- [Data extracts]
Definition run_op (op : Op) : M unit :=
  match op with
  | OpAddToCircuit => cmp_addToCircuit
  | OpRemoveFromCircuit => cmp_removeFromCircuit
  | OpRegisterSymbol sym => cmp_registerSymbol sym
  | OpUnregisterSymbol sym => cmp_unregisterSymbol sym
  | OpRegisterDevice d => cmp_registerDevice d
  | OpUnregisterDevice d => cmp_unregisterDevice d
  | OpSetName name => cmp_setName name
  | OpSetValue value => cmp_setValue value
  | OpSetAttributes a => cmp_setAttributes a
  | OpProjectAttributesChanged => cmp_emitAttributesChanged
  | OpSetNetSignal u n => csi_setNetSignal u n
  | OpRegisterSymbolPin u p => csi_registerSymbolPin u p
  | OpUnregisterSymbolPin u p => csi_unregisterSymbolPin u p
  | OpRegisterFootprintPad u p => csi_registerFootprintPad u p
  | OpUnregisterFootprintPad u p => csi_unregisterFootprintPad u p
  | OpSetPinNetPoint u pid b => env_setPinNetPoint u pid b
  | OpSetPadUsed u pid b => env_setPadUsed u pid b
  | OpAddNetSignal n name => circuit_addNetSignal n name
  | OpSetNetSignalName n name => circuit_setNetSignalName n name
  end.

(** A NetSignal pointer handed to setNetSignal points to a net signal of
    the circuit. *)
Definition op_wellformed (s : State) (op : Op) : Prop :=
  match op with
  | OpSetNetSignal _ (Some n) => is_Some (st_nets s !! n)
  | _ => True
  end.

(** No net signal has a signal instance of component [uuid] registered yet. *)
Definition fresh_component (nets : gmap Uuid NetSignal) (uuid : Uuid) : Prop :=
  forall n ns k, nets !! n = Some ns -> k ∈ ns_signals ns -> fst k <> uuid.

(** States reachable from a constructed component instance by any sequence
    of operations, successful or not (a failed operation leaves its state
    behind). *)
Inductive reachable : State -> Prop :=
| reachable_new circuit uuid nets cmp symbVar name c :
    cmp_new circuit uuid nets cmp symbVar name = Ok c ->
    fresh_component nets uuid ->
    reachable (mkState nets c)
| reachable_fromDom circuit nets library d c :
    cmp_fromDom circuit nets library d = Ok c ->
    fresh_component nets (ci_uuid c) ->
    reachable (mkState nets c)
| reachable_step s op r s' :
    reachable s -> op_wellformed s op -> run_op op s = (r, s') ->
    reachable s'.

End Embedding.

(* ------------------------------------------------------------------ *)
(** ** CmdListElementInsert<T, P> *)

From Stdlib Require Import ZArith.

Module CmdListElementInsert.
Section Cmd.
Context {T : Type}.

(** Modelled from the spec: SerializableObjectList<T,P>::insert
    (serializableobjectlist.h is not in src/): the element is placed at
    position [index] of the ordered list and that index is returned; an
    index outside [0, count] is a contract violation ([None]). *)
Definition list_insert (l : list T) (index : Z) (obj : T) : option (list T * Z) :=
  if (0 <=? index)%Z && (index <=? Z.of_nat (length l))%Z
  then Some (take (Z.to_nat index) l ++ obj :: drop (Z.to_nat index) l, index)
  else None.

(** Modelled from the spec: SerializableObjectList<T,P>::remove(index);
    an index outside [0, count) is a contract violation ([None]). *)
Definition list_remove (l : list T) (index : Z) : option (list T) :=
  if (0 <=? index)%Z && (index <? Z.of_nat (length l))%Z
  then Some (take (Z.to_nat index) l ++ drop (S (Z.to_nat index)) l)
  else None.

(** The command's data members besides the list reference. *)
Record Cmd := mkCmd { mElement : T; mIndex : Z }.

(** performRedo: [mIndex = mList.insert(mIndex, mElement)] *)
Definition performRedo (l : list T) (cmd : Cmd) : option (list T * Cmd) :=
  match list_insert l (mIndex cmd) (mElement cmd) with
  | Some (l', i) => Some (l', mkCmd (mElement cmd) i)
  | None => None
  end.

(** performExecute: [if (mIndex < 0) mIndex = mList.count(); performRedo();] *)
Definition performExecute (l : list T) (cmd : Cmd) : option (list T * Cmd) :=
  let cmd := if (mIndex cmd <? 0)%Z then mkCmd (mElement cmd) (Z.of_nat (length l)) else cmd in
  performRedo l cmd.

(** performUndo: [mList.remove(mIndex)] *)
Definition performUndo (l : list T) (cmd : Cmd) : option (list T) :=
  list_remove l (mIndex cmd).

End Cmd.
End CmdListElementInsert.

(* ------------------------------------------------------------------ *)
(** ** Further members of ComponentInstance and ComponentSignalInstance *)

(** ComponentInstance::getUnplacedSymbolsCount: an [int] difference of the
    item count of the symbol variant and the registered symbols count. *)
Definition cmp_getUnplacedSymbolsCount (c : ComponentInstance) : Z :=
  (Z.of_nat (length (var_items (ci_symbVar c))) - Z.of_nat (size (ci_symbols c)))%Z.

(** ComponentSignalInstance::serialize: the "signal_map" node with the
    component signal and the net signal; an unbound signal instance writes
    the null UUID, read back as [None].  ([checkAttributesValidity] only
    tests [mComponentSignal], which is never null here.) *)
Definition csi_serialize (sg : ComponentSignalInstance) : SignalMapDom :=
  mkSignalMapDom (Some (lsig_uuid (si_lib sg))) (si_net sg).

(** ComponentInstance::serialize: the node read by the deserializing
    constructor.  [mAttributes->serialize(root)] writes the attribute list
    that AttributeList(domElement) reads back; [serializePointerContainer]
    writes one "signal_map" child per entry of [mSignals], in its order. *)
Definition cmp_serialize (c : ComponentInstance) : Result ComponentDom :=
  if negb (cmp_checkAttributesValidity c) then Err (LogicError noMsg) else
  Ok (mkComponentDom (Some (ci_uuid c)) (ci_name c) (ci_value c) (Some (lcmp_uuid (ci_lib c)))
                     (Some (var_uuid (ci_symbVar c))) (ci_attributes c)
                     (map (fun p => csi_serialize (snd p)) (map_to_list (ci_signals c)))).

(** The component-level data the circuit code keeps consistent: the
    unplaced-symbols ERC messages show what [updateErcMessages] computes,
    and every registered symbol item is an item of the symbol variant. *)
Record CmpInv (c : ComponentInstance) : Prop := {
  inv_erc : cmp_updateErcMessages c = c;
  inv_items : forall k sym, ci_symbols c !! k = Some sym ->
    existsb (fun it => item_uuid it =? k) (var_items (ci_symbVar c)) = true
}.

(** The state reached from [t0] once the signal instances [A] of its
    component have been added to the circuit, in this order: the states
    the loops of [addToCircuit] and [removeFromCircuit] pass through. *)
Section AddedState.
Variable pav : string -> string -> option string.
Variable rv : (string -> string -> option string) -> string -> string.

(** Signal instance [u] of [c] is bound to net signal [n]. *)
Definition bound_to (c : ComponentInstance) (n u : Uuid) : bool :=
  match ci_signals c !! u with
  | Some sg => bool_decide (si_net sg = Some n)
  | None => false
  end.

Definition sigs_added (t0 : State) (A : list Uuid) (u : Uuid) : option ComponentSignalInstance :=
  if bool_decide (u ∈ A) then
    match ci_signals (st_cmp t0) !! u with
    | Some sg => Some (csi_updateErcMessages pav rv (st_nets t0) (st_cmp t0) (csi_with_added sg true))
    | None => None
    end
  else ci_signals (st_cmp t0) !! u.

Definition net_added (t0 : State) (A : list Uuid) (n : Uuid) (ns : NetSignal) : NetSignal :=
  mkNetSignal (ns_name ns)
    (ns_signals ns ++ map (fun u => (ci_uuid (st_cmp t0), u)) (List.filter (bound_to (st_cmp t0) n) A)).

Record Added (t0 : State) (A : list Uuid) (t : State) : Prop := {
  ad_nodup : NoDup A;
  ad_name : ci_name (st_cmp t) = ci_name (st_cmp t0);
  ad_value : ci_value (st_cmp t) = ci_value (st_cmp t0);
  ad_attributes : ci_attributes (st_cmp t) = ci_attributes (st_cmp t0);
  ad_uuid : ci_uuid (st_cmp t) = ci_uuid (st_cmp t0);
  ad_sigs : forall u, ci_signals (st_cmp t) !! u = sigs_added t0 A u;
  ad_nets : forall n, st_nets t !! n =
    match st_nets t0 !! n with Some ns => Some (net_added t0 A n ns) | None => None end;
  ad_orig : forall u, u ∈ A -> exists sg, ci_signals (st_cmp t0) !! u = Some sg /\
    si_added sg = false /\ csi_isUsed sg = false /\
    forall n, si_net sg = Some n ->
      exists ns, st_nets t0 !! n = Some ns /\ (ci_uuid (st_cmp t0), u) ∉ ns_signals ns
}.

End AddedState.

(* ------------------------------------------------------------------ *)
(** ** Well-formedness of the circuit state around a component instance *)

Section Invariant.
Variable pav : string -> string -> option string.
Variable rv : (string -> string -> option string) -> string -> string.

(** The state invariants the circuit code maintains:
    - every ERC message of a signal instance shows what its
      [updateErcMessages] computes from the current state;
    - a bound net signal exists in the circuit;
    - a component instance that is not added has no symbols or devices;
    - all registered symbols lie on the same schematic. *)
Record Wf (s : State) : Prop := {
  wf_erc_sig : forall u sg, ci_signals (st_cmp s) !! u = Some sg ->
    csi_updateErcMessages pav rv (st_nets s) (st_cmp s) sg = sg;
  wf_net : forall u sg n, ci_signals (st_cmp s) !! u = Some sg -> si_net sg = Some n ->
    is_Some (st_nets s !! n);
  wf_idle_cmp : ci_added (st_cmp s) = false -> ci_symbols (st_cmp s) = ∅ /\ ci_devices (st_cmp s) = [];
  wf_schematic : forall k1 k2 s1 s2, ci_symbols (st_cmp s) !! k1 = Some s1 ->
    ci_symbols (st_cmp s) !! k2 = Some s2 -> sym_schematic s1 = sym_schematic s2
}.

(** The component instance apart from its signal instances. *)
Definition ci_core (c : ComponentInstance) : ComponentInstance := ci_with_signals c ∅.

(** Net signals are never removed and keep their names. *)
Definition nets_ext (nets nets' : gmap Uuid NetSignal) : Prop :=
  forall n ns, nets !! n = Some ns -> exists ns', nets' !! n = Some ns' /\ ns_name ns' = ns_name ns.

(** Two versions of a signal instance with the same ERC-relevant data. *)
Definition csi_agree (sg sg' : ComponentSignalInstance) : Prop :=
  si_lib sg' = si_lib sg /\ si_added sg' = si_added sg /\ si_net sg' = si_net sg /\
  si_ercUnconnected sg' = si_ercUnconnected sg /\ si_ercForced sg' = si_ercForced sg.

(** A transition that only touches signal instances and net signal
    registrations, and keeps [Wf]. *)
Definition Step (s s' : State) : Prop :=
  ci_core (st_cmp s') = ci_core (st_cmp s) /\ nets_ext (st_nets s) (st_nets s') /\ (Wf s -> Wf s').

Definition Keeps {A} (m : M A) : Prop := forall s, Step s (snd (m s)).

(** Signal instances as created by the constructors. *)
Definition csi_initial (nets : gmap Uuid NetSignal) (c0 : ComponentInstance) (sg : ComponentSignalInstance) :=
  exists ls net, sg = csi_new pav rv nets c0 ls net /\ forall n, net = Some n -> is_Some (nets !! n).

(** Signal instance [u] is added to the circuit and registered with its
    bound net signal. *)
Definition csi_registered (s : State) (u : Uuid) : Prop :=
  exists sg, ci_signals (st_cmp s) !! u = Some sg /\ si_added sg = true /\
    forall n, si_net sg = Some n ->
      exists ns, st_nets s !! n = Some ns /\ (ci_uuid (st_cmp s), u) ∈ ns_signals ns.

End Invariant.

- [What is needed] Verbatim output is expected for the lines from the start of the data to the line in which "env_setPinNetPoint u pid b" appears, both included.

- [Completed task]
Definition run_op (op : Op) : M unit :=
  match op with
  | OpAddToCircuit => cmp_addToCircuit
  | OpRemoveFromCircuit => cmp_removeFromCircuit
  | OpRegisterSymbol sym => cmp_registerSymbol sym
  | OpUnregisterSymbol sym => cmp_unregisterSymbol sym
  | OpRegisterDevice d => cmp_registerDevice d
  | OpUnregisterDevice d => cmp_unregisterDevice d
  | OpSetName name => cmp_setName name
  | OpSetValue value => cmp_setValue value
  | OpSetAttributes a => cmp_setAttributes a
  | OpProjectAttributesChanged => cmp_emitAttributesChanged
  | OpSetNetSignal u n => csi_setNetSignal u n
  | OpRegisterSymbolPin u p => csi_registerSymbolPin u p
  | OpUnregisterSymbolPin u p => csi_unregisterSymbolPin u p
  | OpRegisterFootprintPad u p => csi_registerFootprintPad u p
  | OpUnregisterFootprintPad u p => csi_unregisterFootprintPad u p
  | OpSetPinNetPoint u pid b => env_setPinNetPoint u pid b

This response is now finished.